They post memes about reading smut in public areas or around their parents. Others use popular sounds to recommend a wide array of fics and books in under a minute, even linking long spreadsheets. There’s even the classic TikTok nostalgia content for readers who got into this genre years ago

At the same time, the rise of smut and erotica on TikTok coincides with recent reporting on the so-called «sex recession» among Gen Z youth, as The Guardian reported in Feb. 2020, or a move away from casual intimacy

Clearly, however, young people aren’t fully abandoning sex. Many are instead exploring their sexualities online through works of fiction. Seeking out this content is a natural impulse, part of sexual discovery, and posting about it is a form of validation for their consumption of erotic media — and their own sexuality. 

When you post a video about your latest smut-based kink discovery and are met with thousands of likes and hundreds of comments, most of which are positive, it just simply feels good. It’s an instant affirmation.
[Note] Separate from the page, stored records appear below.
(** [checkMarginRatio], step by step. It never throws. *)
Lemma checkMarginRatio_run (s : Sys W) :
  checkMarginRatio s =
  match Exchange.getAccount (world s) with
  | (Throw _, w1) =>
      (Ok tt, {| this := this s; world := w1;
                 calls := calls s ++ [GetAccountReq] |})
  | (Ok account, w1) =>
      let f1 := set_lastMarginRatio (ratioAfter account (this s)) (this s) in
      let s1 := {| this := f1; world := w1;
                   calls := calls s ++ [GetAccountReq] |} in
      if Qltb (ratioAfter account (this s)) (minMarginRatio (config (this s)))
      then
        if MarketMakerState_eqb (state (this s)) running
        then cancelAllOrders {| this := set_state paused f1; world := w1;
                                calls := calls s ++ [GetAccountReq] |}
        else (Ok tt, s1)
      else
        if MarketMakerState_eqb (state (this s)) paused
           && Qgeb (ratioAfter account (this s))
                   (Float64.mul (minMarginRatio (config (this s)))
                                (Float64.literal (12 # 10)))
        then (Ok tt, {| this := set_state running f1; world := w1;
                        calls := calls s ++ [GetAccountReq] |})
        else (Ok tt, s1)
  end.
Proof.
  unfold checkMarginRatio, ratioAfter.
  unfold try_catch, bind at 1. unfold request at 1.
  destruct (Exchange.getAccount (world s)) as [[account|e] w1]; [|reflexivity].
  destruct (Qltb 0 (equity account)) eqn:Eeq.
  - run.
    destruct (Qltb (Float64.div (availableMargin account) (equity account))
                   (minMarginRatio (config (this s)))).
    + destruct (MarketMakerState_eqb (state (this s)) running); [|reflexivity].
      simpl.
      match goal with
      | |- context [cancelAllOrders ?x] =>
          destruct (cancelAllOrders_ok x) as (s2 & -> & _)
      end.
      reflexivity.
    + destruct (MarketMakerState_eqb (state (this s)) paused
                && Qgeb _ _); reflexivity.
  - run.
    assert (Hsame : set_lastMarginRatio (lastMarginRatio (this s)) (this s)
                    = this s) by (destruct (this s); reflexivity).
    rewrite Hsame.
    destruct (Qltb (lastMarginRatio (this s))
                   (minMarginRatio (config (this s)))).
    + destruct (MarketMakerState_eqb (state (this s)) running); [|reflexivity].
      simpl.
      match goal with
      | |- context [cancelAllOrders ?x] =>
          destruct (cancelAllOrders_ok x) as (s2 & -> & _)
      end.
      reflexivity.
    + destruct (MarketMakerState_eqb (state (this s)) paused
                && Qgeb _ _); reflexivity.
Qed.
Lemma effects_not_running (s : State) :
  appState s <> Running -> effects s = Some (setPreviousTimeRef None s).
Proof.
  intro H. unfold effects.
  rewrite phaseSwitchEffect_not_running by assumption. simpl.
  rewrite startStopEffect_not_running by assumption. reflexivity.
Qed.

Lemma initPreset_appState (p : Preset.t) (s s' : State) :
  initPreset p s = Some s' -> appState s' = Idle /\ activePreset s' = p.
Proof.
  unfold initPreset.
  destruct (Preset.type p); [destruct (Preset.phases p) as [phases |] |].
  - destruct (nth_error phases 0); [| discriminate].
    intros [= <-]. split; reflexivity.
  - intros [= <-]. split; reflexivity.
  - intros [= <-]. split; reflexivity.
Qed.

Lemma step_keeps_no_baseline (e : Event) (s s' : State) :
  appState s <> Running -> previousTimeRef s = None ->
  step e s = Some s' -> previousTimeRef s' = None.
Proof.
  intros Hnot Hprev. unfold step.
  destruct (handle e s) as [s1 |] eqn:Hh; [| discriminate].
  assert (H1 : previousTimeRef s1 = None).
  { destruct e as [time | | | preset |]; simpl in Hh.
    - rewrite animate_not_running in Hh by assumption. congruence.
    - injection Hh as <-. unfold toggleTimer.
      destruct (AppState_eqb (appState s) Running); exact Hprev.
    - unfold reset, initPreset in Hh.
      destruct (Preset.type (activePreset s));
        [destruct (Preset.phases (activePreset s)) as [phases |];
         [destruct (nth_error phases 0) |] |];
        try discriminate; injection Hh as <-; exact Hprev.
    - unfold initPreset in Hh.
      destruct (Preset.type preset);
        [destruct (Preset.phases preset) as [phases |];
         [destruct (nth_error phases 0) |] |];
        try discriminate; injection Hh as <-; exact Hprev.
    - congruence. }
  unfold effects.
  destruct (phaseSwitchEffect s1) as [s2 |] eqn:Hsw; [| discriminate].
  apply phaseSwitchEffect_frame in Hsw. destruct Hsw as (_ & _ & _ & _ & H2).
  intros [= <-]. unfold startStopEffect.
  destruct (AppState_eqb (appState s2) Running); [congruence | reflexivity].
Qed.

Lemma toggleTimer_appState (s : State) :
  appState (toggleTimer s) = Running \/ appState (toggleTimer s) = Paused.
Proof.
  unfold toggleTimer. destruct (AppState_eqb (appState s) Running); simpl; auto.
Qed.

(** ** The session clock *)

(** C2, as the code has it.  A session enters Running without a
    baseline, and the first frame of a running period only records its
    timestamp as the new baseline.  Every later frame of the
    period advances the session by [(time - previous) / 1000] seconds and
    moves the baseline to [time]; that delta is not clamped: it is
    non-negative when the timestamp is not earlier than the baseline and
    negative otherwise.  Whenever a step leaves the session in a state
    other than Running, the baseline is undefined. *)
Theorem session_clock_delta :
  (forall e0 e s0 s s' time,
      step e0 s0 = Some s -> appState s <> Running ->
      step e s = Some s' -> appState s' = Running ->
      previousTimeRef s' = None /\
      animate time s' = setPreviousTimeRef (Some time) s') /\
  (forall s time,
      appState s = Running -> previousTimeRef s = None ->
      animate time s = setPreviousTimeRef (Some time) s) /\
  (forall s time previous,
      appState s = Running -> previousTimeRef s = Some previous ->
      let deltaTime := (time - previous) / 1000 in
      totalSessionTime (animate time s) = totalSessionTime s + deltaTime /\
      previousTimeRef (animate time s) = Some time /\
      match Preset.type (activePreset s), Preset.phases (activePreset s) with
      | breathing, Some _ =>
          phaseTimeLeft (animate time s) = phaseTimeLeft s - deltaTime
      | timer, _ =>
          timerDuration (animate time s) =
            if Qle_bool (timerDuration s - deltaTime) 0 then 0
            else timerDuration s - deltaTime
      | breathing, None => True
      end /\
      (previous <= time -> 0 <= deltaTime) /\
      (time < previous -> deltaTime < 0)) /\
  (forall e s s',
      step e s = Some s' -> appState s' <> Running -> previousTimeRef s' = None).
Proof.
  split; [| split; [| split]].
  - intros e0 e s0 s s' time Hstep0 Hnot Hstep Hrun.
    assert (Hprev : previousTimeRef s = None).
    { unfold step in Hstep0.
      destruct (handle e0 s0) as [s1 |]; [| discriminate].
      apply effects_frame in Hstep0. apply Hstep0, Hnot. }
    assert (Hprev' : previousTimeRef s' = None)
      by (apply (step_keeps_no_baseline e s s'); assumption).
    split; [exact Hprev' | apply animate_first_frame; assumption].
  - intros s time. apply animate_first_frame.
  - intros s time previous Hrun Hprev deltaTime.
    unfold animate. rewrite Hrun, Hprev. simpl.
    fold deltaTime.
    split; [| split; [| split; [| split]]].
    + destruct (Preset.type (activePreset s)); simpl.
      * destruct (Preset.phases (activePreset s)); reflexivity.
      * destruct (Qle_bool _ 0); reflexivity.
    + reflexivity.
    + destruct (Preset.type (activePreset s)); simpl.
      * destruct (Preset.phases (activePreset s)); reflexivity.
      * destruct (Qle_bool _ 0); reflexivity.
    + intro Hle. unfold deltaTime.
      assert (H : (time - previous) / 1000 == (time - previous) * (1 # 1000))
        by (field). rewrite H. nra.
    + intro Hlt. unfold deltaTime.
      assert (H : (time - previous) / 1000 == (time - previous) * (1 # 1000))
        by (field). rewrite H. nra.
  - intros e s s' Hstep Hnot. unfold step in Hstep.
    destruct (handle e s) as [s1 |]; [| discriminate].
    apply effects_frame in Hstep. apply Hstep, Hnot.
Qed.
TikTok, as the latest online gathering place for younger people (as well as publishers, advertisers, and even sex workers), is now the go-to hotspot for that digital nod of approval. 

As a viewer, the videos are another entertaining part of a diverse algorithm streamlining instant laughs, relatability, and gratification. As a creator, it’s a little more complex. 

TikTok is the new smut landing site, for better or for worse 🥵

Smut creators have to speak in coded language to circumvent TikTok’s community guidelines that prohibit sexually explicit content on the platform. Tags related to porn, as well as «erotica,» and «omegaverse,» a smutty fanfiction trope, have been banned, causing the smut and erotica community to get creative. «Instead of putting ‘virgin’ on the screen, we put ‘virginia,'» explained Alexandra Soto, a 23-year-old who posts to BookTok as @Hopeless__Romantique. «We also replace letters with symbols, like using the plus sign as the letter ‘t’ in smut.» Other examples of their created language include referring to porn as «corn» (or just using the corn emoji) and replacing the «i» in kink with an exclamation point. 


«Kink is one of the hardest things to say on TikTok, which kind of sucks because it’s what everyone is looking for.»

YouTube, another platform where book recommendation videos thrive, is more lenient with the kinds of content you can post, thanks to creators’ ability to mark their video as «not for kids» before posting. Despite YouTube being better suited for this kind of content, creators continue to flock to TikTok.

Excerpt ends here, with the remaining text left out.